Every place for these unfortunates should provide for them ample room and congenial employment, whether profitable to the State or not, and the labor should be induced, not enforced, and always timed and suited to their malady. A variety of interesting occupations tends to divert from delusional introspection.
Most institutions attempt to give their patients some occupation, but State policy should be liberal in this direction.
Deductions are obvious: Every insane community of mixed recent and long standing cases, or of chronic cases exclusively, should be a home, and not a mere place of detention. It should be as unprison-like and attractive as any residence for the non-criminal. It should have for any considerable number of insane persons at least a section (640 acres) of ground. It should be in the country, of course, but accessible to the supplies of a large city. It should have a central main building, as architecturally beautiful and substantial as the State may choose to make it, provided with places of security for such as require them in times of excitement, with a chapel, amusement hall, and hospital in easy covered reach of the feeble and decrepit, and accessible, without risk to health, in bad weather.
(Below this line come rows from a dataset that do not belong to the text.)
(* ===== verification/Fabrication.v ===== *)
(** * Recovery of fenced fabrication jobs

    Models [scripts/fabrication_recovery_protocol.py]: the job state machine of
    fenced workers and broker acknowledgements ([JobState], [apply],
    [attempt]) and the replay of a fixture ([run_fixture]). *)
From S2P Require Import Prelude PyValue Sha256 Json Contract.

Module Fabrication.

(** ** Constants and field checks *)

Definition MODEL_VERSION : string := "fabrication-recovery-protocol/v1".
Definition FIXTURE_VERSION : string := "fabrication-recovery-fixture/v1".
Definition MAX_SCENARIOS : Z := 64.
Definition MAX_STEPS : Z := 160.

Definition PHASES : list string :=
  ["queued"; "running"; "failed"; "completed"; "dead-lettered"].

Definition DIGEST (s : string) : bool := is_sha256 s.
Definition IDENTIFIER (s : string) : bool := is_identifier s.
Definition FAILURE_CODE (s : string) : bool :=
  rx_head_rep is_lower (λ c, is_lower c || is_digit c || one_of "_.-" c) 2 95 s.

Definition COMMAND_FIELDS : list (string * list string) :=
  [ ("claim", ["kind"; "fence"; "worker_digest"; "delivery_count"]);
    ("checkpoint", ["kind"; "fence"; "worker_digest"; "sequence"; "checkpoint_digest";
                    "provider_task_digest"; "artifact_ref_digest"]);
    ("complete", ["kind"; "fence"; "worker_digest"; "final_artifact_digest"]);
    ("fail", ["kind"; "fence"; "worker_digest"; "failure_code"; "retryable"]);
    ("dead_letter", ["kind"; "fence"; "worker_digest"; "dlq_digest"]);
    ("ack", ["kind"; "terminal_digest"]) ].

Definition fields_of (kind : string) : option (list string) :=
  snd <$> List.find (λ kf, kind =? kf.1) COMMAND_FIELDS.

Definition err (msg : string) : exn := Exn ProtocolError msg.

Definition _pairs (pairs : list (string * value)) : result items :=
  pairs_of ProtocolError pairs.

Definition sha256 (v : value) : string := sha256_value v.

Definition _expect_exact_keys (d : items) (expected : list string) (field : string)
  : result unit := exact_keys ProtocolError d expected field.

Definition _expect_identifier (v : value) (field : string) : result string :=
  expect_str IDENTIFIER v (err (field +:+ " has an invalid identifier")).

Definition _expect_digest (v : value) (field : string) : result string :=
  expect_str DIGEST v (err (field +:+ " must be a lowercase SHA-256 digest")).

Definition _optional_digest (v : value) (field : string) : result (option string) :=
  match v with
  | VNone => Ok None
  | _ => s ← _expect_digest v field; Ok (Some s)
  end.

Definition _expect_positive (v : value) (field : string) : result Z :=
  expect_int (λ z, (0 <? z)%Z) v (err (field +:+ " must be a positive integer")).
(* ===== verification/Pool.v ===== *)
(** * The pool of artifact-recovery workers

    Models [tools/run_continuous_artifact_recovery_pool.py]: the parsing of its
    settings, the restart budget ([RestartBudget]), and [main] as a machine
    whose main thread is interleaved with the signal handler [request_stop],
    with the passing of time and with the exits of the worker processes.  Times
    are whole nanoseconds: the floats of [time.monotonic] are taken as exact. *)
From S2P Require Import Prelude PyValue.

Module Pool.

(** ** Settings *)

Definition MAX_WORKERS : Z := 3.
Definition DEFAULT_MAX_RESTARTS : Z := 5.
Definition DEFAULT_RESTART_WINDOW_SECONDS : Z := 300.
Definition DEFAULT_RESTART_BACKOFF_MAX_SECONDS : Z := 60.
Definition DEFAULT_STABLE_RUNTIME_SECONDS : Z := 120.
Definition DEFAULT_SHUTDOWN_GRACE_SECONDS : Z := 30.
Definition DEFAULT_KILL_GRACE_SECONDS : Z := 5.

Definition pool_error (msg : string) : exn := Exn PoolError msg.

(** Zero, or decimal digits without a leading zero. *)
Definition _CANONICAL_UNSIGNED_DECIMAL (s : string) : bool :=
  (s =? "0") || match s with
                | String c s => in_range "1" "9" c && all_chars is_digit s
                | EmptyString => false
                end.

(** An alphanumeric character and at most 95 of the class [A-Za-z0-9._-]. *)
Definition _WORKER_ID_PREFIX (s : string) : bool :=
  rx_head_rep is_alnum (λ c, is_alnum c || one_of "._-" c) 0 95 s.

Definition _bounded_int (raw : option string) (name : string) (default minimum maximum : Z)
  : result Z :=
  match raw with
  | None => Ok default
  | Some raw =>
      raise_if (negb (_CANONICAL_UNSIGNED_DECIMAL raw))
        (pool_error (name +:+ " must be an integer encoded as canonical unsigned decimal text")) ;;
      value ← int_of_str raw;
      raise_if (negb ((minimum <=? value)%Z && (value <=? maximum)%Z))
        (pool_error (name +:+ " must be between " +:+ str_int minimum +:+ " and "
                     +:+ str_int maximum)) ;;
      Ok value
  end.

Definition worker_count (raw : option string) : result Z :=
  _bounded_int raw "ARTIFACT_RECOVERY_WORKER_COUNT" 3 1 MAX_WORKERS.

Definition worker_id_prefix (raw : option string) : result string :=
  let value := default "continuous-recovery" raw in
  raise_if (negb (_WORKER_ID_PREFIX value))
    (pool_error ("ARTIFACT_RECOVERY_WORKER_ID_PREFIX must be 1..96 ASCII "
                 +:+ "letters, digits, dots, underscores, or hyphens and start "
                 +:+ "with an alphanumeric character")) ;;
  Ok value.

Record Settings : Set := mkSettings {
  count : Z;
  prefix : string;
  max_restarts : Z;
  restart_window_seconds : Z;
  restart_backoff_max_seconds : Z;
  stable_runtime_seconds : Z;
  shutdown_grace_seconds : Z;
  kill_grace_seconds : Z }.

(** The settings [main] reads from the environment, in its order. *)
Definition settings (getenv : string → option string) : result Settings :=
  count ← worker_count (getenv "ARTIFACT_RECOVERY_WORKER_COUNT");
  prefix ← worker_id_prefix (getenv "ARTIFACT_RECOVERY_WORKER_ID_PREFIX");
  max_restarts ← _bounded_int (getenv "ARTIFACT_RECOVERY_MAX_RESTARTS")
    "ARTIFACT_RECOVERY_MAX_RESTARTS" DEFAULT_MAX_RESTARTS 0 100;
  window ← _bounded_int (getenv "ARTIFACT_RECOVERY_RESTART_WINDOW_SECONDS")
    "ARTIFACT_RECOVERY_RESTART_WINDOW_SECONDS" DEFAULT_RESTART_WINDOW_SECONDS 10 86400;
  backoff ← _bounded_int (getenv "ARTIFACT_RECOVERY_RESTART_BACKOFF_MAX_SECONDS")
    "ARTIFACT_RECOVERY_RESTART_BACKOFF_MAX_SECONDS" DEFAULT_RESTART_BACKOFF_MAX_SECONDS 1 3600;
  stable ← _bounded_int (getenv "ARTIFACT_RECOVERY_STABLE_RUNTIME_SECONDS")
    "ARTIFACT_RECOVERY_STABLE_RUNTIME_SECONDS" DEFAULT_STABLE_RUNTIME_SECONDS 1 86400;
  shutdown ← _bounded_int (getenv "ARTIFACT_RECOVERY_SHUTDOWN_GRACE_SECONDS")
    "ARTIFACT_RECOVERY_SHUTDOWN_GRACE_SECONDS" DEFAULT_SHUTDOWN_GRACE_SECONDS 1 3600;
  kill ← _bounded_int (getenv "ARTIFACT_RECOVERY_KILL_GRACE_SECONDS")
    "ARTIFACT_RECOVERY_KILL_GRACE_SECONDS" DEFAULT_KILL_GRACE_SECONDS 1 60;
  Ok (mkSettings count prefix max_restarts window backoff stable shutdown kill).

(** ** The restart budget *)

Definition second : Z := 1000000000.

(** [RestartBudget._events]: the exits of each slot still in its window. *)
Abbreviation Events := (gmap nat (list Z)).

Fixpoint drop_before (cutoff : Z) (history : list Z) : list Z :=
  match history with
  | t :: rest => if (t <? cutoff)%Z then drop_before cutoff rest else history
  | [] => []
  end.

Definition reset (events : Events) (index : nat) : Events := delete index events.

Record Recorded : Set := mkRecorded { allowed : bool; backoff : Z; attempts : Z }.

(** [RestartBudget.record]; the backoff is in nanoseconds. *)
Definition record (s : Settings) (events : Events) (index : nat) (observed_at : Z)
  : Recorded * Events :=
  let history := default [] (events !! index) in
  let cutoff := (observed_at - restart_window_seconds s * second)%Z in
  let history := drop_before cutoff history ++ [observed_at] in
  let attempts := Z.of_nat (length history) in
  (mkRecorded (attempts <=? max_restarts s)%Z
     (Z.min (restart_backoff_max_seconds s) (2 ^ Z.max 0 (attempts - 1)) * second)%Z
     attempts,
   <[index := history]> events).

(** ** Dicts keyed by slot, in insertion order *)

Section slots.
Context {A : Type}.

Fixpoint slot_set (d : list (nat * A)) (k : nat) (v : A) : list (nat * A) :=
  match d with
  | [] => [(k, v)]
  | (k', v') :: d => if k =? k' then (k, v) :: d else (k', v') :: slot_set d k v
  end%nat.
Definition slot_del (d : list (nat * A)) (k : nat) : list (nat * A) :=
  filter (λ kv, kv.1 ≠ k) d.
Definition slot_has (d : list (nat * A)) (k : nat) : bool := bool_decide (k ∈ d.*1).
End slots.

(** ** Processes *)

Record Proc : Set := mkProc {
  worker_id : string;
  status : option Z;
  terminated : bool;
  killed : bool }.

Record World : Set := mkWorld {
  clock : Z;
  procs : gmap nat Proc;
  next_pid : nat }.

(** [child.poll()] *)
Definition poll (w : World) (pid : nat) : option Z := p ← procs w !! pid; status p.
Definition is_alive (w : World) (pid : nat) : bool :=
  match procs w !! pid with Some p => negb (is_some (status p)) | None => false end.

Definition send (f : Proc → Proc) (pid : nat) (w : World) : World :=
  mkWorld (clock w)
    (alter (λ p, if is_some (status p) then p else f p) pid (procs w)) (next_pid w).
Definition sigterm (p : Proc) : Proc := mkProc (worker_id p) (status p) true (killed p).
Definition sigkill (p : Proc) : Proc := mkProc (worker_id p) (status p) (terminated p) true.

(** A signal to every child that has not exited. *)
Definition signal_all (f : Proc → Proc) (children : list (nat * nat)) (w : World) : World :=
  foldr (send f) w children.*2.

(** ** The machine *)

(** Where the main thread is, with the variables of the loop it is in. *)
Inductive Pc : Set :=
  | AtStart (todo : list nat)
  | StartSpawned (index pid : nat) (todo : list nat)
  | AtHead
  | AtPoll (now : Z) (todo : list (nat * nat))
  | AtRecord (now : Z) (index : nat) (runtime : Z) (todo : list (nat * nat))
  | AtSchedule (now : Z) (index : nat) (delay : Z) (todo : list (nat * nat))
  | AtStop
  | AtReap (todo : list (nat * nat))
  | AtDeadline
  | AtRespawn (now : Z) (todo : list (nat * Z))
  | RespawnSpawned (now : Z) (index pid : nat) (todo : list (nat * Z))
  | RespawnStored (now : Z) (index : nat) (todo : list (nat * Z))
  | AtSleep
  | Returned (code : Z)
  | Raised (e : exn).

(** The variables of [main]. *)
Record Machine : Set := mkMachine {
  pc : Pc;
  stopping : bool;
  exit_code : Z;
  shutdown_deadline : option Z;
  kill_deadline : option Z;
  kill_sent : bool;
  children : list (nat * nat);
  started_at : gmap nat Z;
  pending_respawns : list (nat * Z);
  events : Events;
  world : World }.

Definition goto (m : Machine) (p : Pc) : Machine :=
  mkMachine p (stopping m) (exit_code m) (shutdown_deadline m) (kill_deadline m)
    (kill_sent m) (children m) (started_at m) (pending_respawns m) (events m) (world m).
Definition with_children (m : Machine) (c : list (nat * nat)) (s : gmap nat Z) : Machine :=
  mkMachine (pc m) (stopping m) (exit_code m) (shutdown_deadline m) (kill_deadline m)
    (kill_sent m) c s (pending_respawns m) (events m) (world m).
Definition with_pending (m : Machine) (p : list (nat * Z)) : Machine :=
  mkMachine (pc m) (stopping m) (exit_code m) (shutdown_deadline m) (kill_deadline m)
    (kill_sent m) (children m) (started_at m) p (events m) (world m).
Definition with_events (m : Machine) (e : Events) : Machine :=
  mkMachine (pc m) (stopping m) (exit_code m) (shutdown_deadline m) (kill_deadline m)
    (kill_sent m) (children m) (started_at m) (pending_respawns m) e (world m).
Definition with_world (m : Machine) (w : World) : Machine :=
  mkMachine (pc m) (stopping m) (exit_code m) (shutdown_deadline m) (kill_deadline m)
    (kill_sent m) (children m) (started_at m) (pending_respawns m) (events m) w.

(** What a stop does: no respawns, a deadline, a SIGTERM to every child. *)
Definition begin_stop (s : Settings) (now : Z) (code : Z) (m : Machine) : Machine :=
  mkMachine (pc m) true code (Some (now + shutdown_grace_seconds s * second)%Z)
    (kill_deadline m) (kill_sent m) (children m) (started_at m) [] (events m)
    (signal_all sigterm (children m) (world m)).

(** [request_stop], the handler of SIGTERM and SIGINT. *)
Definition request_stop (s : Settings) (m : Machine) : Machine :=
  if stopping m then m else begin_stop s (clock (world m)) (exit_code m) m.

(** [spawn]: a new process and the time it started; [next_pid m] is its pid. *)
Definition spawn (s : Settings) (index : nat) (m : Machine) : Machine :=
  let w := world m in
  let p := mkProc (prefix s +:+ "-" +:+ str_nat (S index)) None false false in
  mkMachine (pc m) (stopping m) (exit_code m) (shutdown_deadline m) (kill_deadline m)
    (kill_sent m) (children m) (<[index := clock w]> (started_at m)) (pending_respawns m)
    (events m) (mkWorld (clock w) (<[next_pid w := p]> (procs w)) (S (next_pid w))).

(** One turn of the loop that polls the children. *)
Definition poll_child (s : Settings) (now : Z) (index pid : nat) (todo : list (nat * nat))
    (m : Machine) : Machine :=
  match poll (world m) pid with
  | None => goto m (AtPoll now todo)
  | Some _ =>
      let runtime := Z.max 0 (now - default now (started_at m !! index)) in
      let m := with_children m (slot_del (children m) index)
                 (delete index (started_at m)) in
      goto m (if stopping m then AtPoll now todo else AtRecord now index runtime todo)
  end.

Definition record_exit (s : Settings) (now : Z) (index : nat) (runtime : Z)
    (todo : list (nat * nat)) (m : Machine) : Machine :=
  let ev := if (stable_runtime_seconds s * second <=? runtime)%Z
            then reset (events m) index else events m in
  let '(r, ev) := record s ev index now in
  let m := with_events m ev in
  if allowed r then goto m (AtSchedule now index (backoff r) todo)
  else goto (begin_stop s now 2 m) AtStop.

Definition reap_child (index pid : nat) (todo : list (nat * nat)) (m : Machine) : Machine :=
  goto (match poll (world m) pid with
        | None => m
        | Some _ => with_children m (slot_del (children m) index)
                      (delete index (started_at m))
        end) (AtReap todo).

(** The end of the stopping branch: deadlines, SIGKILL, the return. *)
Definition check_deadlines (s : Settings) (m : Machine) : Machine :=
  let now := clock (world m) in
  match children m with
  | [] => goto m (Returned (exit_code m))
  | _ =>
      match shutdown_deadline m with
      | Some deadline =>
          if negb (deadline <=? now)%Z then goto m AtSleep
          else if negb (kill_sent m) then
            mkMachine AtSleep (stopping m) (exit_code m) (shutdown_deadline m)
              (Some (now + kill_grace_seconds s * second)%Z) true (children m)
              (started_at m) (pending_respawns m) (events m)
              (signal_all sigkill (children m) (world m))
          else match kill_deadline m with
               | Some kd => if (kd <=? now)%Z then goto m (Returned 2) else goto m AtSleep
               | None => goto m AtSleep
               end
      | None => goto m AtSleep
      end
  end.

Definition OSError_return (m : Machine) : Machine := goto m (Returned 2).

(** One step of the main thread; [spawn_ok] is whether a [Popen] succeeds. *)
Definition main_step (s : Settings) (spawn_ok : bool) (m : Machine) : option Machine :=
  match pc m with
  | AtStart [] => Some (goto m AtHead)
  | AtStart (i :: todo) =>
      Some (if spawn_ok then goto (spawn s i m) (StartSpawned i (next_pid (world m)) todo)
            else OSError_return m)
  | StartSpawned i pid todo =>
      Some (goto (with_children m (slot_set (children m) i pid) (started_at m))
              (AtStart todo))
  | AtHead =>
      Some (goto m (match children m, pending_respawns m with
                    | [], [] => Returned (exit_code m)
                    | _, _ => AtPoll (clock (world m)) (children m)
                    end))
  | AtPoll now [] => Some (goto m AtStop)
  | AtPoll now ((i, pid) :: todo) => Some (poll_child s now i pid todo m)
  | AtRecord now i runtime todo => Some (record_exit s now i runtime todo m)
  | AtSchedule now i delay todo =>
      Some (goto (with_pending m (slot_set (pending_respawns m) i (now + delay)%Z))
              (AtPoll now todo))
  | AtStop =>
      Some (goto m (if stopping m then AtReap (children m)
                    else AtRespawn (clock (world m)) (pending_respawns m)))
  | AtReap [] => Some (goto m AtDeadline)
  | AtReap ((i, pid) :: todo) => Some (reap_child i pid todo m)
  | AtDeadline => Some (check_deadlines s m)
  | AtRespawn now [] => Some (goto m AtSleep)
  | AtRespawn now ((i, due_at) :: todo) =>
      Some (if (now <? due_at)%Z then goto m (AtRespawn now todo)
            else if spawn_ok
            then goto (spawn s i m) (RespawnSpawned now i (next_pid (world m)) todo)
            else OSError_return m)
  | RespawnSpawned now i pid todo =>
      Some (goto (with_children m (slot_set (children m) i pid) (started_at m))
              (RespawnStored now i todo))
  | RespawnStored now i todo =>
      Some (if slot_has (pending_respawns m) i
            then goto (with_pending m (slot_del (pending_respawns m) i)) (AtRespawn now todo)
            else goto m (Raised (Exn KeyError (str_nat i))))
  | AtSleep => Some (goto m AtHead)
  | Returned _ | Raised _ => None
  end.

(** [main] once the settings are read and the handlers are installed. *)
Definition boot (s : Settings) (now : Z) : Machine :=
  mkMachine (AtStart (seq 0 (Z.to_nat (count s)))) false 0 None None false [] ∅ [] ∅
    (mkWorld now ∅ 0).

Definition finished (m : Machine) : bool :=
  match pc m with Returned _ | Raised _ => true | _ => false end.

(** The main thread, the handler, time and the exits of processes. *)
Inductive step (s : Settings) (m : Machine) : Machine → Prop :=
  | step_main spawn_ok m' : main_step s spawn_ok m = Some m' → step s m m'
  | step_signal : finished m = false → step s m (request_stop s m)
  | step_time d : (0 < d)%Z →
      step s m (with_world m (mkWorld (clock (world m) + d) (procs (world m))
                                (next_pid (world m))))
  | step_exit pid code : is_alive (world m) pid = true →
      step s m (with_world m (mkWorld (clock (world m))
        (alter (λ p, mkProc (worker_id p) (Some code) (terminated p) (killed p)) pid
           (procs (world m))) (next_pid (world m)))).
End Pool.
Outhouses should be built with rooms attached, and set apart from the residence of trustworthy patients, for farmer, gardener, dairyman, herdsman, shepherd, and engineer, that those who desired to be employed with them, and might safely be intrusted, and were physically able, could have opportunity of work.
Cottages should be scattered about the ground for the use and benefit of such as might enjoy a segregate life, which could be used for isolation in case of epidemic visitation. Recreation, games, drives, and walks should be liberally provided.
A perfect, but not direct and offensive, surveillance should be exercised over all the patients, with a view to securing them the largest possible liberty compatible with the singular nature of their malady.
In short, the hospital home for the chronic insane, or when acute and chronic insane are domiciled together, should be a colonial home, with the living arrangements as nearly those which would be most congenial to a large body of sane people as the condition of the insane, changed by disease, will allow.
It is as obvious as that experience demonstrates it, that the reigning head or heads of such a community should be medical, and not that medical mediocrity either which covets and accepts political preferment without medical qualifications.
The largest personal liberty to the chronic insane may be best secured to them by provision for the sexes in widely separated establishments.
It is plain that the whole duty of man is not discharged toward his fallen insane brother when he has accomplished his sequestration from society at large, or fed and housed him well. The study of the needs of the insane and of the duty of the State in regard to them is as important and imperative a study as any subject of political economy.